His expressive force and naive style have made the Ivorian artist, born Abdoulaye Diarrassouba, one of the world’s best-selling. In his paintings, we see the streets of Abidjan, the inequalities, the reaction to social unease.

There are not many adults who can look at the world through the eyes of a child. There are even fewer who can represent that world, as a child probably would, but with the awareness of the message they are transmitting. This is the artistic mystery, the stylistic figure of Aboudia, stage name of Abdoulaye Diarrassouba, an Ivorian born in 1983.
The style of his paintings, which he defines as “naïve”, has made him one of the best-selling painters in the world.
They are works inspired mostly by street children, by the street culture of his hometown, Abidjan and his country. “Brutally energetic paintings”, as someone has defined them, that blend innocence and spontaneity with a dark and painful interior world.

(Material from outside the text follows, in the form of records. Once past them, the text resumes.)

Lemma wrapped_supply_exact_witness : balance_of issued_400 [87] 7 = 400 /\ exists c, get_config issued_400 [87] = Some c /\ 0 <= total_supply c <= max_supply c.
Proof.
  split; [vm_compute; reflexivity |]. destruct (get_config issued_400 [87]) as [c |] eqn:Hc.
  - exists c. split; [reflexivity |]. exact (proj1 (proj2 (wrapped_supply_exact toy_verify 200 _ issued_400 [87] c issued_history Hc))).
  - exfalso. assert (E : bool_decide (is_Some (get_config issued_400 [87])) = true) by (vm_compute; reflexivity). rewrite Hc in E. discriminate E.
Defined.

(** 400 passed; 600 more pass, and are within the maximum of 1000. *)
Definition issued_1000 : bridge := after issued_400 (mint_wrapped (bridge_at 300) issued_400 5 [87] 8 600).

Lemma rate_limit_holds_witness : 400 + 600 <= limit_of issued_400 (Wrapped [87]).
Proof.
  assert (Hstep : bridge_step toy_verify (bridge_at 300) issued_400 issued_1000 (Some (Wrapped [87], 600))) by (apply after_step; [vm_compute; reflexivity | intros s' x; apply step_mint]).
  exact (proj2 (rate_limit_holds toy_verify 200 _ issued_400 (bridge_at 300) issued_1000 (Wrapped [87]) 600 issued_history ltac:(vm_compute; discriminate) Hstep)).
Defined.

(** Both validators sign that 9 receives 70. *)
Definition two_signatures (ph : bytes) : list (bytes * bytes) :=
  [([1], [1] ++ bridge_message_digest 3 1 ph 9 70); ([2], [2] ++ bridge_message_digest 3 1 ph 9 70)].
Definition attested : bridge := after issued_400 (validate_lock_and_mint toy_verify (bridge_at 400) issued_400 [87] 3 1 [4] 9 70 (two_signatures [4])).

Lemma message_accepted_once_witness : balance_of attested [87] 9 = 70 /\
  forall s3 ph to x sg, ~ accepts toy_verify (bridge_at 500) attested s3 3 1 ph to x sg.
Proof.
  split; [vm_compute; reflexivity |]. intros s3 ph to x sg.
  assert (Ha : accepts toy_verify (bridge_at 400) issued_400 attested 3 1 [4] 9 70 (two_signatures [4])).
  { unfold attested. destruct (validate_lock_and_mint toy_verify (bridge_at 400) issued_400 [87] 3 1 [4] 9 70 (two_signatures [4])) as [[s' r] | |] eqn:E.
    - exact (accept_mint _ _ _ _ _ _ _ _ _ _ [87] r E).
    - exfalso. assert (Hok : is_ok (validate_lock_and_mint toy_verify (bridge_at 400) issued_400 [87] 3 1 [4] 9 70 (two_signatures [4])) = true) by (vm_compute; reflexivity). rewrite E in Hok. discriminate Hok.
    - exfalso. assert (Hok : is_ok (validate_lock_and_mint toy_verify (bridge_at 400) issued_400 [87] 3 1 [4] 9 70 (two_signatures [4])) = true) by (vm_compute; reflexivity). rewrite E in Hok. discriminate Hok. }
  exact (proj2 (message_accepted_once toy_verify (bridge_at 400) issued_400 attested 3 1 [4] 9 70 (two_signatures [4]) Ha) (bridge_at 500) attested s3 ph to x sg (run_refl _ attested)).
Defined.

(** Validator [1] signs two amounts under one nonce. *)
Definition contradiction : DoubleSignProof := {|
  validator := [1]; ds_source_chain_id := 3; ds_nonce := 2;
  payload_1 := {| ap_proof_hash := [4]; ap_recipient := 9; ap_amount := 70 |}; signature_1 := [1] ++ bridge_message_digest 3 2 [4] 9 70;
  payload_2 := {| ap_proof_hash := [4]; ap_recipient := 9; ap_amount := 71 |}; signature_2 := [1] ++ bridge_message_digest 3 2 [4] 9 71 |}.

Lemma slashed_for_good_witness : exists s' x, process_double_sign_proof toy_verify bare contradiction = Ok (s', x) /\ is_validator s' [1] = false.
Proof.
  destruct (process_double_sign_proof toy_verify bare contradiction) as [[s' x] | |] eqn:E.
  - exists s', x. split; [reflexivity |]. destruct (slashed_for_good toy_verify bare s' contradiction x E) as (_ & _ & _ & _ & _ & _ & _ & Hs). exact (proj1 (Hs s' (run_refl _ s'))).
  - exfalso. assert (Hok : is_ok (process_double_sign_proof toy_verify bare contradiction) = true) by (vm_compute; reflexivity). rewrite E in Hok. discriminate Hok.
  - exfalso. assert (Hok : is_ok (process_double_sign_proof toy_verify bare contradiction) = true) by (vm_compute; reflexivity). rewrite E in Hok. discriminate Hok.
Defined.

(** 33 sends one unit of the native token to the contract. *)
Definition rich : Ledger := map_credit test_host ∅ 20 33 500.

Lemma donation_blocks_escrow_witness : is_ok (entry_lock_tokens (bridge_at 200) rich bare 33 100 3 9) = true /\
  exists l', transfer rich 20 33 99 1 = Some l' /\ forall r, entry_lock_tokens (bridge_at 200) l' bare 33 100 3 9 <> Ok r.
Proof.
  split; [vm_compute; reflexivity |]. destruct (transfer rich 20 33 99 1) as [l' |] eqn:E.
  - exists l'. split; [reflexivity |]. intros r. assert (Hl : TokenLaws test_host test_tokens) by exact (map_token_laws test_host).
    exact (proj1 (donation_blocks_escrow toy_verify (TokenLaws0 := Hl) rich l' bare {| native_token := 20; processor := [] |} 99 33 1 eq_refl ltac:(vm_compute; reflexivity) ltac:(lia) ltac:(discriminate) E)
      (bridge_at 200) 33 100 3 9 r eq_refl).
  - exfalso. assert (Hok : bool_decide (is_Some (transfer rich 20 33 99 1)) = true) by (vm_compute; reflexivity). rewrite E in Hok. discriminate Hok.
Defined.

The artistic mystery, the stylistic figure of Aboudia, stage name of Abdoulaye Diarrassouba. Instagram

His works are tormented by traumas, starting with the Ivorian civil wars (2002-2011), resulting in soldiers, weapons, skulls, a threatened and frightened population, dark colours and strong brush strokes.
Aboudia’s works have an impact and attract; you seem to see an angry and traumatised child, precisely, who has been asked by a teacher/psychologist to throw out what is inside him. But there are also details, hidden references, even to spirituality and local culture, and each time you seem to catch a new one. His work today continues to address the theme of social discomfort, street life, inequalities, showing at the same time the strength and ability of his people to react.

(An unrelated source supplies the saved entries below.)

(* ===== verification/Vault.v ===== *)
(** * The compounding vault of the root contract and its stops

    [src/src/vaults/autocompound.rs] and pause_guard.rs, with the entry points
    of lib.rs that hold the reentrancy lock around them. [VaultStorageKey] is the record
    [vault]; a share balance of zero is no entry. The borrower of a flash loan is a
    parameter: what its callback does to the ledger of the tokens, or that it traps; the host
    refuses a call back into a running contract, and the lock does too. Events are left out. *)

From stdpp Require Import base numbers list gmap.
From Stdlib Require Import ZArith Lia.
From S2P Require Import Prelude Host Token RootErrors.

Open Scope Z_scope.

Abbreviation R := (result ContractError).

Definition BPS_DENOMINATOR : Z := 10000.
Definition DEFAULT_PERFORMANCE_FEE_BPS : Z := 200.
Definition MAX_PERFORMANCE_FEE_BPS : Z := 2000.
Definition SHARE_VALUE_PRECISION : Z := 1000000000000000000.
Definition MAX_DRAWDOWN_BPS : Z := 1000.

Section vault.
Context {H : Host} {T : Tokens H}.

Record VaultConfig := { vc_admin : Address; vc_asset : Address; fee_bps : Z; fee_recipient : Address }.
Record HarvestResult := { gross_yield : Z; performance_fee : Z; compounded : Z; hr_total_assets : Z }.
Record vault := {
  v_config : option VaultConfig; v_shares : option Z; v_assets : option Z; v_holders : gmap Address Z;
  v_peak : option Z; v_drawdown : bool; v_paused : bool; v_emergency : bool; v_locked : bool }.
Record vault_env := { vauth : Address -> bool; vself : Address }.
(** X28. [Word.equals] on Words over Morphemes: a Word equals itself, the
    answer does not depend on which of two Words is asked, and it is
    transitive; [equals(undefined)] is [false], [equals(null)] throws. *)
Theorem Word_equals_equivalence (h : heap) (a b : ref) (wa wb : Word) :
  h !! a = Some (OWord wa) -> h !! b = Some (OWord wb) ->
  Forall (is_Morpheme h) (word_items wa) ->
  Word_equals h (VObj a) (VObj a) = inr true
  /\ Word_equals h (VObj a) (VObj b) = Word_equals h (VObj b) (VObj a)
  /\ (forall c, Word_equals h (VObj a) (VObj b) = inr true ->
                Word_equals h (VObj b) c = inr true ->
                Word_equals h (VObj a) c = inr true)
  /\ Word_equals h (VObj a) VUndefined = inr false
  /\ Word_equals h (VObj a) VNull = inl TypeError_native.
Proof.
  intros Ha Hb Hm. split; [apply (Word_equals_refl _ _ _ Ha Hm)|]. split; [|split].
  - rewrite (Word_equals_Word _ _ _ _ _ Ha Hb), (Word_equals_Word _ _ _ _ _ Hb Ha).
    f_equal. f_equal.
    + apply ImmutableArray_equals_sym. intros; apply Morpheme_equals_sym.
    + apply bool_decide_ext. split; congruence.
  - intros c. rewrite (Word_equals_Word _ _ _ _ _ Ha Hb).
    intros [= Hab]. apply andb_true_iff in Hab as [Iab Sab]. apply bool_decide_eq_true in Sab.
    unfold Word_equals. rewrite Ha, Hb.
    destruct c as [| | | | |c]; try discriminate.
    destruct (arraylike_items h c) as [others|]; [|discriminate].
    intros [= Hbc]. apply andb_true_iff in Hbc as [Ibc Sbc]. apply bool_decide_eq_true in Sbc.
    f_equal. apply andb_true_iff. split.
    + eapply ImmutableArray_equals_trans; [apply Morpheme_equals_trans|eassumption|eassumption].
    + apply bool_decide_eq_true. congruence.
  - unfold Word_equals. rewrite Ha. auto.
Qed.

“Brutally energetic paintings” that blend innocence and spontaneity with a dark interior world. Courtesy of African Contemporary

They are works that someone, at first glance, might define as “elementary”, that even a child could create. But it is in this sort of apparent naivety that the artist’s whole peculiarity lies. Making comparisons with Western artists who have made apparent simplicity their style would be a form of arrogance, the inability to recognise that view of the world and that unique brushstroke.
Aboudia himself states: “What makes my style recognisable, I can say, is this naive side: being an adult but working like a child”.
The art market, after all, recognised the power and singularity of his work. According to Artprice, Aboudia is currently ranked 1,311th in the ranking of the 5,000 best-selling artists at auction in the world, and in 2022, he was the contemporary artist who sold the most paintings (75) according to the Hiscox Top 100.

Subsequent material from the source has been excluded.